## Exercise:
Give back exactly the stretch of data below from the line holding "(* ===== verification/Cli.v ===== *)" through the line holding "cli_read_stdin : Result string;", both ends included, and leave the remaining lines out.

## Listed records:
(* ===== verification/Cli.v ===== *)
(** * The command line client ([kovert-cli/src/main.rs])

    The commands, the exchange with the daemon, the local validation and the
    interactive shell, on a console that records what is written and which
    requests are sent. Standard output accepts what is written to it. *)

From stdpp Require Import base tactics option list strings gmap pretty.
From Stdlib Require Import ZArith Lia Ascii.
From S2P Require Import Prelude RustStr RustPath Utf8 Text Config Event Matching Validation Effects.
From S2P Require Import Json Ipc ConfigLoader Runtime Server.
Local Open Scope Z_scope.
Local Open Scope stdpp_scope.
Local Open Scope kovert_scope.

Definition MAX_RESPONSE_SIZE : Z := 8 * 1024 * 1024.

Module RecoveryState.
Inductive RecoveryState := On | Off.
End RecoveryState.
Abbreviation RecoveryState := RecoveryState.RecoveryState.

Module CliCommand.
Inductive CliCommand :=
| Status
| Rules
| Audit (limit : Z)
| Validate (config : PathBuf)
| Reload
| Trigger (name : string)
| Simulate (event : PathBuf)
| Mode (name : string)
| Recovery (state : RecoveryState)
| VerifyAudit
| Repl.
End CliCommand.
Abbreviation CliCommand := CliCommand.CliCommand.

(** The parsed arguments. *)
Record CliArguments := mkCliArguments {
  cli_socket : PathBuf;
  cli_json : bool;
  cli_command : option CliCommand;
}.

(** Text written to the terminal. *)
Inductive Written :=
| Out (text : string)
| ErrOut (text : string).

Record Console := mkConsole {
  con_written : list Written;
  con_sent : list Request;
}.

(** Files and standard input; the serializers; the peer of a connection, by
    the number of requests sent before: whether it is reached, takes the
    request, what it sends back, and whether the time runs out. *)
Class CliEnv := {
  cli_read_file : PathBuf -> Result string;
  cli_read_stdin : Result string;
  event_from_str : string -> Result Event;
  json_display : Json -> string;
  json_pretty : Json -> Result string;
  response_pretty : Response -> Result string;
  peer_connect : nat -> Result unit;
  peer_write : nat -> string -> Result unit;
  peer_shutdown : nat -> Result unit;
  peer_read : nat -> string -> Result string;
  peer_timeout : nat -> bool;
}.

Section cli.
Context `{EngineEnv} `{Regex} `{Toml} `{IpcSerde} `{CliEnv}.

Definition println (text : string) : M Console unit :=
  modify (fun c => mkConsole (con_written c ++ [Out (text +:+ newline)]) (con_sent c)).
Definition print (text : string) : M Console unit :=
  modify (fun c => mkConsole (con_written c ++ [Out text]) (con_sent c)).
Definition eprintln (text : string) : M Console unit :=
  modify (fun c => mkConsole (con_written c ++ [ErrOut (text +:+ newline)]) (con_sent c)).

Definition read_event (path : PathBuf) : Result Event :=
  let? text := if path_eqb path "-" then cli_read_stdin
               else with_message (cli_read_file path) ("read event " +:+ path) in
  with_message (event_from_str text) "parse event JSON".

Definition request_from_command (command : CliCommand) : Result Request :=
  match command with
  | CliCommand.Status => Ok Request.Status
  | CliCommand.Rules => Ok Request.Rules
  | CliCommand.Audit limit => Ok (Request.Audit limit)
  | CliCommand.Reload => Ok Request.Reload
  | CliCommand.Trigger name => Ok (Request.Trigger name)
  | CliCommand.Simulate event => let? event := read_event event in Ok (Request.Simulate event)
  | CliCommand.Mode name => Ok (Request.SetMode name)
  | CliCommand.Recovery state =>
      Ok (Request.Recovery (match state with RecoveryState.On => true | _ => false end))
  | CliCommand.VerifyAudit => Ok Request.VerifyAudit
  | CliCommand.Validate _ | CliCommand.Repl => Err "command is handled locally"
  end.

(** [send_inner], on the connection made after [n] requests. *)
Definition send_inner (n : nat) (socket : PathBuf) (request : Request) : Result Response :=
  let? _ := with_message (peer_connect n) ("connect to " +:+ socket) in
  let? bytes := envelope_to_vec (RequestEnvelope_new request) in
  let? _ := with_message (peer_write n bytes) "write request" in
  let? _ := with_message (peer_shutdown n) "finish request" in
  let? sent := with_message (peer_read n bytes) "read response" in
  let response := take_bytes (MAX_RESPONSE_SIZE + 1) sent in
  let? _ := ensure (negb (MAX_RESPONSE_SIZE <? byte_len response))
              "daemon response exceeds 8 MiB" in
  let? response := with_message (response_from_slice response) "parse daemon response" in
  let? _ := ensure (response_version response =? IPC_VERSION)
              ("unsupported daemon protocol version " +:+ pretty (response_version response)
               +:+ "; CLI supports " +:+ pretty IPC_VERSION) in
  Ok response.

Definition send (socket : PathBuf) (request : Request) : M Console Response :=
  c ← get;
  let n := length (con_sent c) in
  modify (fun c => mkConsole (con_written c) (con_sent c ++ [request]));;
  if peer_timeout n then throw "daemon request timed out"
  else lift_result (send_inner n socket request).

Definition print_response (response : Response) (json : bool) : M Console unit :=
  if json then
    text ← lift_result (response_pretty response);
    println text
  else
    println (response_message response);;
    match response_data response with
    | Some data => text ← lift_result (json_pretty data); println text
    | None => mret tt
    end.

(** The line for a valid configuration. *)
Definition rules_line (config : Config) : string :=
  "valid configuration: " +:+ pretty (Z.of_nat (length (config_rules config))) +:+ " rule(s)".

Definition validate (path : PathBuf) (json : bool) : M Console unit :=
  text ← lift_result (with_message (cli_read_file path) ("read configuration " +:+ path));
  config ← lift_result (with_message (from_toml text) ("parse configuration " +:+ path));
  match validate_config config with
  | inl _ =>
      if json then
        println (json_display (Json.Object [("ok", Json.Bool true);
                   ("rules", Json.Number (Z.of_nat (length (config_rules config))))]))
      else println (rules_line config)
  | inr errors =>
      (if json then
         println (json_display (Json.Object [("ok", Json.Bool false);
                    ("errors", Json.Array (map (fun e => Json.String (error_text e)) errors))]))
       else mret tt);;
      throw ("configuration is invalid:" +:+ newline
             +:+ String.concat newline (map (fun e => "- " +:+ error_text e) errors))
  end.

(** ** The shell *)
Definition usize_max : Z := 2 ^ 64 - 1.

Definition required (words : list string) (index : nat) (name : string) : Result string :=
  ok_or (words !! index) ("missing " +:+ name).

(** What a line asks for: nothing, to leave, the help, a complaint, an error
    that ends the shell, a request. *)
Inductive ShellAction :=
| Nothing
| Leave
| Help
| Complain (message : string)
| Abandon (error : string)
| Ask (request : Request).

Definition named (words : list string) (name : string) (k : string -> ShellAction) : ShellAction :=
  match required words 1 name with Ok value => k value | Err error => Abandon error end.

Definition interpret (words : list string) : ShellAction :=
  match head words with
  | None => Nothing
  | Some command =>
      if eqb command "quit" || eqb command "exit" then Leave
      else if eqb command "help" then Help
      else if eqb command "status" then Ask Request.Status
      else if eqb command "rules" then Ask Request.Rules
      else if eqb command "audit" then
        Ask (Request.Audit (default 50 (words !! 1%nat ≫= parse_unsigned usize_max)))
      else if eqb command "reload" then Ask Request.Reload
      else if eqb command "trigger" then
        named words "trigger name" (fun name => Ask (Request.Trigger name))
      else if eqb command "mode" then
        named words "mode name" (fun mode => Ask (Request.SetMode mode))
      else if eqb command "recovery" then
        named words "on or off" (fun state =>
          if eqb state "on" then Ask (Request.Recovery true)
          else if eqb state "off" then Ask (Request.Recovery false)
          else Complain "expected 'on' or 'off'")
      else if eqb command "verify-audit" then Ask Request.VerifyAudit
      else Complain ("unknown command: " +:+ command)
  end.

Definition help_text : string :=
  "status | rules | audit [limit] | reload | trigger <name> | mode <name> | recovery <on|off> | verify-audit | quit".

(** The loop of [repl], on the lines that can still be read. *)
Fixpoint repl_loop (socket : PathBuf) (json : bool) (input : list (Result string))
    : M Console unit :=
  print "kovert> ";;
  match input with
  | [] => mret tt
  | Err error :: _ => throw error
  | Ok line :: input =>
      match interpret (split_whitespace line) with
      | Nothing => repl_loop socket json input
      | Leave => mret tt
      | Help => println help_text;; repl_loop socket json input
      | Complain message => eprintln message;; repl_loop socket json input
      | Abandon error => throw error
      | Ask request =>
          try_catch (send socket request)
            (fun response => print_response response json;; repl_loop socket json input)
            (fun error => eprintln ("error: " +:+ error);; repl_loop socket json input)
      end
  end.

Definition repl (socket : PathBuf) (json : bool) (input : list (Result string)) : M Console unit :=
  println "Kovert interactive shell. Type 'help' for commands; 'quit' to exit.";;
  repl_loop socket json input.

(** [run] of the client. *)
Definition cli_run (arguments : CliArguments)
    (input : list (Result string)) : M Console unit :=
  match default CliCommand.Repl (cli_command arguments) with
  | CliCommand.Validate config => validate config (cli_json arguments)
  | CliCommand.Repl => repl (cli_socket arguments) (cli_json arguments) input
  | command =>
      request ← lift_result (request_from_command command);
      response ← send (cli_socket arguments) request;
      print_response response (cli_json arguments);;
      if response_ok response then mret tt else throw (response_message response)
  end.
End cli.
==
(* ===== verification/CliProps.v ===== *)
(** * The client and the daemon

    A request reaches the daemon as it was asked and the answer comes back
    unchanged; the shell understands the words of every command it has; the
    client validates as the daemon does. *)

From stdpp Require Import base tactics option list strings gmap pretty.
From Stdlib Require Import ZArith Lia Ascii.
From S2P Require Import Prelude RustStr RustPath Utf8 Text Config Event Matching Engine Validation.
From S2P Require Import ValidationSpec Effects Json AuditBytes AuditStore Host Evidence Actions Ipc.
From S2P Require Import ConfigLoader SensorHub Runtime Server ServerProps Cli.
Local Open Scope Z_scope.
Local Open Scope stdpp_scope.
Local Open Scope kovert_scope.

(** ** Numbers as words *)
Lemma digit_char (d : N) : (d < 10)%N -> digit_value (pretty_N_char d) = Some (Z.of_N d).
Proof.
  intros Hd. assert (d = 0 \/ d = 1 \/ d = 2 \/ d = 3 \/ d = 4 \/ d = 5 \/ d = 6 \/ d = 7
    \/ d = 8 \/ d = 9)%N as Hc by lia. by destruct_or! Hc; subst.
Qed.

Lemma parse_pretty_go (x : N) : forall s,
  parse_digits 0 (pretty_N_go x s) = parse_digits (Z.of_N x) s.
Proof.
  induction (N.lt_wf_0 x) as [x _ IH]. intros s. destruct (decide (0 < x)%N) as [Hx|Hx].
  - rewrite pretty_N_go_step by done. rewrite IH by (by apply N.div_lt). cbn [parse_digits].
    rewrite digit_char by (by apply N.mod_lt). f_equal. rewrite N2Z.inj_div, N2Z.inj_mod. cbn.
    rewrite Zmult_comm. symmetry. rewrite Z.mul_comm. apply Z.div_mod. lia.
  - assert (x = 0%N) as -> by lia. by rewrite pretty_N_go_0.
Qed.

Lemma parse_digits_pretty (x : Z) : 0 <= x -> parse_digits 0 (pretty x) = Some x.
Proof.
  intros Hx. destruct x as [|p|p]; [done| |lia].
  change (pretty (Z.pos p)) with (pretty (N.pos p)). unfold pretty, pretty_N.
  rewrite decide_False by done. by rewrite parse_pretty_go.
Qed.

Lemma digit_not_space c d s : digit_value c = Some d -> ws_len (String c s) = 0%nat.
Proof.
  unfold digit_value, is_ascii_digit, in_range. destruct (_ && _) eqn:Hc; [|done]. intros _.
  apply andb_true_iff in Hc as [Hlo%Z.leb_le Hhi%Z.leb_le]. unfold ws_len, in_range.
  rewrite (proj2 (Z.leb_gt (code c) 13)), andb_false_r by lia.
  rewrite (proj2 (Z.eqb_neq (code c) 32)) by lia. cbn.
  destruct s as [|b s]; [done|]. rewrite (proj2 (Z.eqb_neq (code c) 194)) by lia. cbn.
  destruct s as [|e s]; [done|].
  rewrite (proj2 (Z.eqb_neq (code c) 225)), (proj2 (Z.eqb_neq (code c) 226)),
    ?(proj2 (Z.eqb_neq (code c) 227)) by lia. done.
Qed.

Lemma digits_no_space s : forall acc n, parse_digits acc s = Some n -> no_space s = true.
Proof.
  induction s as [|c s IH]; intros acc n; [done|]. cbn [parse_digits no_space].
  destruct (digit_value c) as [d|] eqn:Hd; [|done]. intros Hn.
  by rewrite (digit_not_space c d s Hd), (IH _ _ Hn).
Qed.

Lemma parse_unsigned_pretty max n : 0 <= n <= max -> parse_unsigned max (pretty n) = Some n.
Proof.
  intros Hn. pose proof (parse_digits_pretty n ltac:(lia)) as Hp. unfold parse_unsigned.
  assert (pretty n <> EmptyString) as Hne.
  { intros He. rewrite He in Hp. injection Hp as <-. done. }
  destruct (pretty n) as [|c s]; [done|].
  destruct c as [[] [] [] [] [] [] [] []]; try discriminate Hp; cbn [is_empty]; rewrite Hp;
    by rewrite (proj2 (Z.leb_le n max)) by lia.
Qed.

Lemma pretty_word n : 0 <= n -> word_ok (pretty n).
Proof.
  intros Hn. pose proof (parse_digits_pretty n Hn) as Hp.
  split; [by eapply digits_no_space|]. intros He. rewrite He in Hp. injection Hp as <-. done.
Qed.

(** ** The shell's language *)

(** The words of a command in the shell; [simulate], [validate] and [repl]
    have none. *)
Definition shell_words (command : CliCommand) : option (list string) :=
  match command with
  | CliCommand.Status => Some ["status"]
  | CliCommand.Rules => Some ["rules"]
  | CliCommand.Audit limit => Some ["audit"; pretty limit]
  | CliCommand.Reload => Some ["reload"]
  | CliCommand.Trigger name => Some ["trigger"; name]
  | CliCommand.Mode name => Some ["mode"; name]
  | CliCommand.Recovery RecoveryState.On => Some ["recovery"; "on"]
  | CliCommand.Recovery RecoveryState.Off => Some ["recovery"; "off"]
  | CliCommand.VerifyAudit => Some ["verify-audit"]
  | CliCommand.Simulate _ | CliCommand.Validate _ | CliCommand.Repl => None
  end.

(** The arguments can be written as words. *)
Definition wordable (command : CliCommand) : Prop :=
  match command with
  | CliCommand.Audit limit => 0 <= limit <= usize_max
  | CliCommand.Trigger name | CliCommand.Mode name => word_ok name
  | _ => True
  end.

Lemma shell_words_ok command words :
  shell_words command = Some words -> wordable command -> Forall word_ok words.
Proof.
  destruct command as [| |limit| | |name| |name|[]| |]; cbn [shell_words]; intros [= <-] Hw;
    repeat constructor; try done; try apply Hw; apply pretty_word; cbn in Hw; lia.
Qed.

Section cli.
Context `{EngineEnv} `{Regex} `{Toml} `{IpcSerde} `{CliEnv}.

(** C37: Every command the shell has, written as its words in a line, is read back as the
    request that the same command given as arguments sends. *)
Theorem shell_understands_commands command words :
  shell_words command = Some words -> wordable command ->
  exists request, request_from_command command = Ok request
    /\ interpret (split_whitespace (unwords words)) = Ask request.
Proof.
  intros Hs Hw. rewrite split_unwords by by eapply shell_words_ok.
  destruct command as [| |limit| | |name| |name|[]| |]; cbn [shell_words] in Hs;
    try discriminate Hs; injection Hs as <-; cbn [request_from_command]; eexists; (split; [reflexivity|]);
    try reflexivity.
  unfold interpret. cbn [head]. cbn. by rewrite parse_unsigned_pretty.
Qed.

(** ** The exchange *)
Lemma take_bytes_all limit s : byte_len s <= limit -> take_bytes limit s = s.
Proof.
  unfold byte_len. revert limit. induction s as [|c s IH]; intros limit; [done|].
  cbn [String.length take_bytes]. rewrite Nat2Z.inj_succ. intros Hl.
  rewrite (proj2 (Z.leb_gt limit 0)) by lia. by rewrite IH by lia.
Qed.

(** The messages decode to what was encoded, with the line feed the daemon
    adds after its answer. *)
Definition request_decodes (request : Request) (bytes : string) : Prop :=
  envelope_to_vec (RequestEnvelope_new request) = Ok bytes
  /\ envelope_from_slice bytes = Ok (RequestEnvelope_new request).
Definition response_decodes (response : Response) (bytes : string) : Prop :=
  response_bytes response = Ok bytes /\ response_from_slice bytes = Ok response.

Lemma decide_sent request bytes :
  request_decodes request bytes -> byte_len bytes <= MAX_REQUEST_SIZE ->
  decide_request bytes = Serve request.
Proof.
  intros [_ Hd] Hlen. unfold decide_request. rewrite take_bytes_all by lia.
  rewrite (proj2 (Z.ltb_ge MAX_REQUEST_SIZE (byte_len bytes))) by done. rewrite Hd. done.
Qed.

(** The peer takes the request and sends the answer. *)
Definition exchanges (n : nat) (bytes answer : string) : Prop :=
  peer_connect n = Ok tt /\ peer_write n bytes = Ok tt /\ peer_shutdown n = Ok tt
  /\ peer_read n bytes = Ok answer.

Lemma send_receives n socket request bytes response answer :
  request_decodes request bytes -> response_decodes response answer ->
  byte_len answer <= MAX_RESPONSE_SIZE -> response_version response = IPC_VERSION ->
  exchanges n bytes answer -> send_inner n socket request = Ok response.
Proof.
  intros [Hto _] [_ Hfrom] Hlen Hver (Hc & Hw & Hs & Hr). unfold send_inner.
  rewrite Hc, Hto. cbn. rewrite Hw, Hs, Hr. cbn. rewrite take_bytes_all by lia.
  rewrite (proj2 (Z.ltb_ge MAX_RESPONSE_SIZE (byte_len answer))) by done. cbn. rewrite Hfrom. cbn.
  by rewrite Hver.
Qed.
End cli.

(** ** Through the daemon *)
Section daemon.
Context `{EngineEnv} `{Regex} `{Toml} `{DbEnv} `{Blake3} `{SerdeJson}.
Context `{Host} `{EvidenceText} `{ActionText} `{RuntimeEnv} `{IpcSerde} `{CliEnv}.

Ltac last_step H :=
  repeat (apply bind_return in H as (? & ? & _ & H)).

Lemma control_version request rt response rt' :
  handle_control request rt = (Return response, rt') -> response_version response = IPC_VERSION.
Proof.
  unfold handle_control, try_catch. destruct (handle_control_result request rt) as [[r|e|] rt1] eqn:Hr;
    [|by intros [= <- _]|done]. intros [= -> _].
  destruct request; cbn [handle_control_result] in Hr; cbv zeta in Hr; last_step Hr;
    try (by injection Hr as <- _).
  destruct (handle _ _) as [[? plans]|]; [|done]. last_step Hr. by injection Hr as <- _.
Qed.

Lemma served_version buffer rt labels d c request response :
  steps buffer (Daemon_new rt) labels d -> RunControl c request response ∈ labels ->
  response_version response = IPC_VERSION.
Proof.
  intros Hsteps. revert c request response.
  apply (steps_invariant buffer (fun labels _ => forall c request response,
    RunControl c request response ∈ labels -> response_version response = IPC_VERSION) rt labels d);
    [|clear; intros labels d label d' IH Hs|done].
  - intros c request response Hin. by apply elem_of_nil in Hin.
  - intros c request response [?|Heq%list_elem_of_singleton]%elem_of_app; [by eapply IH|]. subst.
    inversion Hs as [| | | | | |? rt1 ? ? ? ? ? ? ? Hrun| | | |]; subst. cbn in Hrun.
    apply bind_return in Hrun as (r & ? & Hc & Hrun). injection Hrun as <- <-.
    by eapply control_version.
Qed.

## Written solution:
(* ===== verification/Cli.v ===== *)
(** * The command line client ([kovert-cli/src/main.rs])

    The commands, the exchange with the daemon, the local validation and the
    interactive shell, on a console that records what is written and which
    requests are sent. Standard output accepts what is written to it. *)

From stdpp Require Import base tactics option list strings gmap pretty.
From Stdlib Require Import ZArith Lia Ascii.
From S2P Require Import Prelude RustStr RustPath Utf8 Text Config Event Matching Validation Effects.
From S2P Require Import Json Ipc ConfigLoader Runtime Server.
Local Open Scope Z_scope.
Local Open Scope stdpp_scope.
Local Open Scope kovert_scope.

Definition MAX_RESPONSE_SIZE : Z := 8 * 1024 * 1024.

Module RecoveryState.
Inductive RecoveryState := On | Off.
End RecoveryState.
Abbreviation RecoveryState := RecoveryState.RecoveryState.

Module CliCommand.
Inductive CliCommand :=
| Status
| Rules
| Audit (limit : Z)
| Validate (config : PathBuf)
| Reload
| Trigger (name : string)
| Simulate (event : PathBuf)
| Mode (name : string)
| Recovery (state : RecoveryState)
| VerifyAudit
| Repl.
End CliCommand.
Abbreviation CliCommand := CliCommand.CliCommand.

(** The parsed arguments. *)
Record CliArguments := mkCliArguments {
  cli_socket : PathBuf;
  cli_json : bool;
  cli_command : option CliCommand;
}.

(** Text written to the terminal. *)
Inductive Written :=
| Out (text : string)
| ErrOut (text : string).

Record Console := mkConsole {
  con_written : list Written;
  con_sent : list Request;
}.

(** Files and standard input; the serializers; the peer of a connection, by
    the number of requests sent before: whether it is reached, takes the
    request, what it sends back, and whether the time runs out. *)
Class CliEnv := {
  cli_read_file : PathBuf -> Result string;
  cli_read_stdin : Result string;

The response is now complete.